### DIRECTIONS
The lines to repeat are those below from the one containing "of them in [useRef]" down to the one containing "[None] means that", both included; reproduce them exactly and nothing else.

[Start of Attachment]

(** * Neon Snake: a shallow embedding of [src/app/page.tsx]

    The React component keeps its state in [useState] cells and mirrors some
    of them in [useRef] cells that are synchronised by [useEffect] hooks.  We
    model the whole component as one record [Game] and each event handler as
    a function on it.  A handler's result is the state after React has
    committed the queued updates and run the effects whose dependencies
    changed (the refs of lines 176-186 and the scheduler effect of lines
    162-174). *)

From Stdlib Require Import ZArith List Bool Lia.
Import ListNotations.
Open Scope Z_scope.

(** ** Data model (lines 5-22) *)

Record Coordinate := mkCoord { x : Z; y : Z }.

Inductive Direction := UP | DOWN | LEFT | RIGHT.

Inductive GameState := idle | running | paused | over.

Definition BOARD_SIZE : Z := 20.
Definition TICK_BASE : Z := 160.
Definition SPEED_STEP : Z := 6.

Definition INITIAL_SNAKE : list Coordinate :=
  [mkCoord 9 10; mkCoord 8 10; mkCoord 7 10].

Definition coord_eqb (a b : Coordinate) : bool :=
  (x a =? x b) && (y a =? y b).

Definition Coordinate_eq_dec (a b : Coordinate) : {a = b} + {a <> b}.
Proof. decide equality; apply Z.eq_dec. Defined.

Definition Direction_eqb (a b : Direction) : bool :=
  match a, b with
  | UP, UP | DOWN, DOWN | LEFT, LEFT | RIGHT, RIGHT => true
  | _, _ => false
  end.

Definition GameState_eqb (a b : GameState) : bool :=
  match a, b with
  | idle, idle | running, running | paused, paused | over, over => true
  | _, _ => false
  end.

(** [prevSnake.some((segment) => segment.x === c.x && segment.y === c.y)] *)
Definition some_segment (c : Coordinate) (s : list Coordinate) : bool :=
  existsb (fun segment => coord_eqb segment c) s.

(** ** [randomFoodPosition] (lines 24-33)

    The random source is the sequence [rand] of draws
    [(Math.floor(Math.random() * BOARD_SIZE), Math.floor(Math.random() * BOARD_SIZE))];
    [rand i] is the pair drawn on the [i]-th pass of the do-while loop.  The
    set [taken] holds the keys [`${x}-${y}`]; on integers this key is
    injective, so membership of a key is membership of the coordinate.
    The loop is unbounded; [fuel] bounds the number of passes we unfold and
    [None] means that no draw within [fuel] passes left the loop. *)

Fixpoint food_loop (fuel : nat) (taken : list Coordinate)
    (rand : nat -> Coordinate) (i : nat) : option Coordinate :=
  match fuel with
  | O => None
  | S fuel' =>
      let c := rand i in
      if some_segment c taken then food_loop fuel' taken rand (S i)
      else Some c
  end.

Definition randomFoodPosition (fuel : nat) (rand : nat -> Coordinate)
    (forbidden : list Coordinate) : option Coordinate :=
  food_loop fuel forbidden rand 0.

(** A draw of [Math.floor(Math.random() * BOARD_SIZE)] lies in [[0, BOARD_SIZE)]. *)
Definition in_board (c : Coordinate) : Prop :=
  0 <= x c < BOARD_SIZE /\ 0 <= y c < BOARD_SIZE.

(** ** [getNextHead] and [isOppositeDirection] (lines 35-55) *)

Definition getNextHead (head : Coordinate) (direction : Direction) : Coordinate :=
  match direction with
  | UP => mkCoord (x head) (y head - 1)
  | DOWN => mkCoord (x head) (y head + 1)
  | LEFT => mkCoord (x head - 1) (y head)
  | RIGHT => mkCoord (x head + 1) (y head)
  end.

Definition isOppositeDirection (current next : Direction) : bool :=
  match current, next with
  | UP, DOWN | DOWN, UP | LEFT, RIGHT | RIGHT, LEFT => true
  | _, _ => false
  end.

(** ** [tickRate] (line 95) and [updateHighScore] (lines 64-74) *)

Definition tickRate (speedLevel : Z) : Z :=
  Z.max 60 (TICK_BASE - speedLevel * SPEED_STEP).

Definition updateHighScore (score prev : Z) : Z :=
  if score >? prev then score else prev.

(** ** Component state (lines 80-93)

    [loop] records whether [loopRef.current] holds a live interval.
    [scoreRef] is always equal to [score] (it is written together with it in
    [resetGame] and in the eating branch, and re-synchronised by the effect of
    line 184), so it is not a separate field. *)

Record Game := mkGame {
  snake : list Coordinate;
  food : Coordinate;
  direction : Direction;
  queuedDirection : Direction;
  directionRef : Direction;
  queuedRef : Direction;
  gameState : GameState;
  score : Z;
  highScore : Z;
  speedLevel : Z;
  loop : bool
}.

(** ** Effects run after a commit (lines 162-186, 282-284)

    [prev] is the state of the previous commit and [next] the state produced
    by the handler.  An effect runs only when one of its dependencies
    changed:
    - [directionRef.current = direction] when [direction] changed;
    - [queuedRef.current = queuedDirection] when [queuedDirection] changed;
    - [updateHighScore(score)] when [score] changed;
    - the scheduler effect depends on [gameState] and on [startLoop], whose
      identity changes with [food.x], [food.y] and [tickRate]; when it runs,
      its cleanup calls [stopLoop] and it then calls [startLoop] if
      [gameState === "running"] and [stopLoop] otherwise. *)

Definition runEffects (prev next : Game) : Game :=
  let dRef :=
    if Direction_eqb (direction prev) (direction next) then directionRef next
    else direction next in
  let qRef :=
    if Direction_eqb (queuedDirection prev) (queuedDirection next) then queuedRef next
    else queuedDirection next in
  let hs :=
    if score prev =? score next then highScore next
    else updateHighScore (score next) (highScore next) in
  let schedulerDepsChanged :=
    negb (GameState_eqb (gameState prev) (gameState next))
    || negb (coord_eqb (food prev) (food next))
    || negb (tickRate (speedLevel prev) =? tickRate (speedLevel next)) in
  let lp :=
    if schedulerDepsChanged then GameState_eqb (gameState next) running
    else loop next in
  mkGame (snake next) (food next) (direction next) (queuedDirection next)
    dRef qRef (gameState next) (score next) hs (speedLevel next) lp.

(** Field updates used by the handlers. *)

Definition setGameState (s : GameState) (g : Game) : Game :=
  mkGame (snake g) (food g) (direction g) (queuedDirection g) (directionRef g)
    (queuedRef g) s (score g) (highScore g) (speedLevel g) (loop g).

Definition setTurn (d : Direction) (g : Game) : Game :=
  mkGame (snake g) (food g) d d (directionRef g)
    (queuedRef g) (gameState g) (score g) (highScore g) (speedLevel g) (loop g).

(** ** Initial render (lines 80-87) and [resetGame] (lines 97-109)

    [stored] is the high score read from [localStorage] (or [0]); the mount
    effects call [stopLoop] (state [idle]) and [updateHighScore(0)]. *)

Definition initialGame (food0 : Coordinate) (stored : Z) : Game :=
  mkGame INITIAL_SNAKE food0 RIGHT RIGHT RIGHT RIGHT idle 0
    (updateHighScore 0 stored) 0 false.

Definition resetGame (newFood : Coordinate) (g : Game) : Game :=
  mkGame INITIAL_SNAKE newFood RIGHT RIGHT RIGHT RIGHT running 0
    (highScore g) 0 (loop g).

(** ** [togglePause] (lines 237-251) and the Space branch of [handleKeyDown]
    (lines 203-213).  [None] is the case where [randomFoodPosition] inside
    [resetGame] never returns. *)

Definition togglePause (fuel : nat) (rand : nat -> Coordinate) (g : Game)
    : option Game :=
  match gameState g with
  | running => Some (runEffects g (setGameState paused g))
  | paused => Some (runEffects g (setGameState running g))
  | idle =>
      match randomFoodPosition fuel rand INITIAL_SNAKE with
      | Some newFood => Some (runEffects g (resetGame newFood g))
      | None => None
      end
  | over =>
      match randomFoodPosition fuel rand INITIAL_SNAKE with
      | Some newFood => Some (runEffects g (resetGame newFood g))
      | None => None
      end
  end.

Definition handleSpace (fuel : nat) (rand : nat -> Coordinate) (g : Game)
    : option Game :=
  match gameState g with
  | running => Some (runEffects g (setGameState paused g))
  | paused => Some (runEffects g (setGameState running g))
  | idle | over =>
      match randomFoodPosition fuel rand INITIAL_SNAKE with
      | Some newFood => Some (runEffects g (resetGame newFood g))
      | None => None
      end
  end.

(** ** Turn requests: the arrow/WASD branch of [handleKeyDown]
    (lines 218-230) and [changeDirection] (lines 253-265).  Both read
    [directionRef.current] and, on acceptance, call [setDirection(next)] as
    well as setting the queued direction. *)

Definition handleKeyTurn (nextDirection : Direction) (g : Game) : Game :=
  let currentQueued := queuedDirection g in
  let currentDirection := directionRef g in
  if isOppositeDirection currentDirection nextDirection then runEffects g g
  else if Direction_eqb currentQueued nextDirection then runEffects g g
  else runEffects g (setTurn nextDirection g).

Definition changeDirection (next : Direction) (g : Game) : Game :=
  let currentQueued := queuedDirection g in
  let currentDirection := directionRef g in
  if isOppositeDirection currentDirection next
     || Direction_eqb currentQueued next
  then runEffects g g
  else runEffects g (setTurn next g).

(** ** One firing of the interval set by [startLoop] (lines 120-158)

    [directionRef.current = queuedRef.current] commits the queued turn, then
    the [setSnake] updater runs on the committed snake.  [TickOutcome] names
    the branch the updater takes.  [None] is the case where the updater
    throws ([prevSnake[0]] is [undefined] on an empty snake) or where
    [randomFoodPosition] never returns. *)

Inductive TickOutcome := Continued | Ate | Collided.

Definition outOfBounds (c : Coordinate) : bool :=
  (x c <? 0) || (y c <? 0) || (x c >=? BOARD_SIZE) || (y c >=? BOARD_SIZE).

Definition tick (fuel : nat) (rand : nat -> Coordinate) (g : Game)
    : option (Game * TickOutcome) :=
  let currentDirection := queuedRef g in
  match snake g with
  | [] => None
  | head :: _ =>
      let prevSnake := snake g in
      let nextHead := getNextHead head currentDirection in
      if outOfBounds nextHead || some_segment nextHead prevSnake then
        (* stopLoop(); setGameState("over"); updateHighScore(scoreRef.current);
           return prevSnake *)
        Some (runEffects g
                (mkGame prevSnake (food g) (direction g) (queuedDirection g)
                   currentDirection (queuedRef g) over (score g)
                   (updateHighScore (score g) (highScore g)) (speedLevel g) false),
              Collided)
      else
        let hasEaten := coord_eqb nextHead (food g) in
        let newSnake := nextHead :: prevSnake in
        if hasEaten then
          match randomFoodPosition fuel rand newSnake with
          | Some newFood =>
              Some (runEffects g
                      (mkGame newSnake newFood (direction g) (queuedDirection g)
                         currentDirection (queuedRef g) (gameState g)
                         (score g + 10) (highScore g)
                         (Z.min (speedLevel g + 1) 12) (loop g)),
                    Ate)
          | None => None
          end
        else
          (* newSnake.pop() *)
          Some (runEffects g
                  (mkGame (removelast newSnake) (food g) (direction g)
                     (queuedDirection g) currentDirection (queuedRef g)
                     (gameState g) (score g) (highScore g) (speedLevel g) (loop g)),
                Continued)
  end.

[End of Attachment]

### EXERCISE OUTPUT
    of them in [useRef] cells that are synchronised by [useEffect] hooks.  We
    model the whole component as one record [Game] and each event handler as
    a function on it.  A handler's result is the state after React has
    committed the queued updates and run the effects whose dependencies
    changed (the refs of lines 176-186 and the scheduler effect of lines
    162-174). *)

From Stdlib Require Import ZArith List Bool Lia.
Import ListNotations.
Open Scope Z_scope.

(** ** Data model (lines 5-22) *)

Record Coordinate := mkCoord { x : Z; y : Z }.

Inductive Direction := UP | DOWN | LEFT | RIGHT.

Inductive GameState := idle | running | paused | over.

Definition BOARD_SIZE : Z := 20.
Definition TICK_BASE : Z := 160.
Definition SPEED_STEP : Z := 6.

Definition INITIAL_SNAKE : list Coordinate :=
  [mkCoord 9 10; mkCoord 8 10; mkCoord 7 10].

Definition coord_eqb (a b : Coordinate) : bool :=
  (x a =? x b) && (y a =? y b).

Definition Coordinate_eq_dec (a b : Coordinate) : {a = b} + {a <> b}.
Proof. decide equality; apply Z.eq_dec. Defined.

Definition Direction_eqb (a b : Direction) : bool :=
  match a, b with
  | UP, UP | DOWN, DOWN | LEFT, LEFT | RIGHT, RIGHT => true
  | _, _ => false
  end.

Definition GameState_eqb (a b : GameState) : bool :=
  match a, b with
  | idle, idle | running, running | paused, paused | over, over => true
  | _, _ => false
  end.

(** [prevSnake.some((segment) => segment.x === c.x && segment.y === c.y)] *)
Definition some_segment (c : Coordinate) (s : list Coordinate) : bool :=
  existsb (fun segment => coord_eqb segment c) s.

(** ** [randomFoodPosition] (lines 24-33)

    The random source is the sequence [rand] of draws
    [(Math.floor(Math.random() * BOARD_SIZE), Math.floor(Math.random() * BOARD_SIZE))];
    [rand i] is the pair drawn on the [i]-th pass of the do-while loop.  The
    set [taken] holds the keys [`${x}-${y}`]; on integers this key is
    injective, so membership of a key is membership of the coordinate.
    The loop is unbounded; [fuel] bounds the number of passes we unfold and
    [None] means that no draw within [fuel] passes left the loop. *)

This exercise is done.